Introduction

Alzheimer's Disease (AD) is a neurodegenerative illness causing severe cognitive decline, personality changes, and psychological issues, with over 10 million new cases per year which are expected to double by 2036. The most widely prescribed drug to treat symptoms of AD is the cholinesterase inhibitor donepezil, first approved in the US in 1996. Donepezil's activity comes largely from its nitrogen-containing heterocyclic piperidine structure. The piperidine ring appears frequently in other compounds targeting AD and has prompted AD research into piperidine containing derivatives.

Method

In this work, computer-aided drug design (CADD) was used to virtually screen a library of 32 piperidine-containing molecules derived from a lead against co-crystallized human acetylcholinesterase (AChE) and human butyrylcholinesterase (BuChE).
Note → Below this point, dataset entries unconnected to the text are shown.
(* ===== verification/Session.v ===== *)
(** * User values: set_value, unset_value, unset_values, and their invalidation

    The operations of a client on a loaded configuration: reading properties of
    symbols and choices (through the cache), and setting and removing user
    values (Symbol.set_value, Symbol.unset_value, Choice.set_value,
    Choice.unset_value, Kconfig.unset_values), with the recursive invalidation of
    cached values.  [Loaded] is what the loader promises about a configuration;
    the simulation at the end of the file states that under it a client can not
    tell the cached implementation from recomputation from scratch. *)

From S2P Require Import Prelude PyStr Kconst Expr Incr Objects Values Reads.
From stdpp Require Import options.

(** What the loader promises: the dependencies between properties have no loop
    and a bounded depth, [_dependents] covers every property that a property
    reads, and every symbol and choice that can have a user value is among those
    that [_invalidate_all] clears. *)
Class Loaded (K : kconfig) (fuel : nat) : Type := {
  ld_wf : wf K;
  ld_rank : query → nat;
  ld_rank_reads q q' :
    preset K q = None → q' ∈ static_reads K q ++ warn_reads K q → ld_rank q' < ld_rank q;
  ld_rank_fuel q : ld_rank q < fuel;
  ld_tracked q q' :
    preset K q = None → q' ∈ static_reads K q →
    owner q' = owner q ∨ owner q ∈ dependents K (owner q') ∨
    (owner q' = ISym (k_modules K) ∧ owner q ∈ all_items K) ∨ owner q' ∉ all_items K;
  ld_deps i d : d ∈ dependents K i → d ∈ all_items K;
  ld_const q v : preset K q = Some v → owner q ∉ all_items K;
  ld_prompt i : prompt_conds K i ≠ [] → i ∈ all_items K;
  ld_choice s c : s_choice (sym K s) = Some c → ICho c ∈ all_items K;
  ld_choice_typed c : c_orig_type (cho K c) ≠ UNKNOWN → ICho c ∈ all_items K
}.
Based on docking scores and detailed 2D and 3D interactions with the target, the top eight derivatives were synthesized via N-alkylation reaction, and confirmed with 1H-NMR and EI-MS. Their action on AChE and BuChE was determined via enzyme inhibition assay using Ellman’s method.

Result

The IC50 values of four derivatives showed significant action against both enzymes (MA13 [AChE IC50=69.2 µM; BuChE IC50=19.5 µM], MA29 [21.4; 13.2 µM], MA31 [20.4; 18.5 µM], MA32 [29.6; 23.5 µM]), while 2 within this group showed particularly strong inhibitory action against BuChE when compared with donepezil (MA29, MA31).

Conclusion

Overall, these results reveal new scaffolds with promising anti-Alzheimer’s potential, including two candidates that show particularly strong activity against BuChE. Further development of these molecules may yield viable candidates for next-generation therapeutics, providing new opportunities to slow or lessen the progression of AD.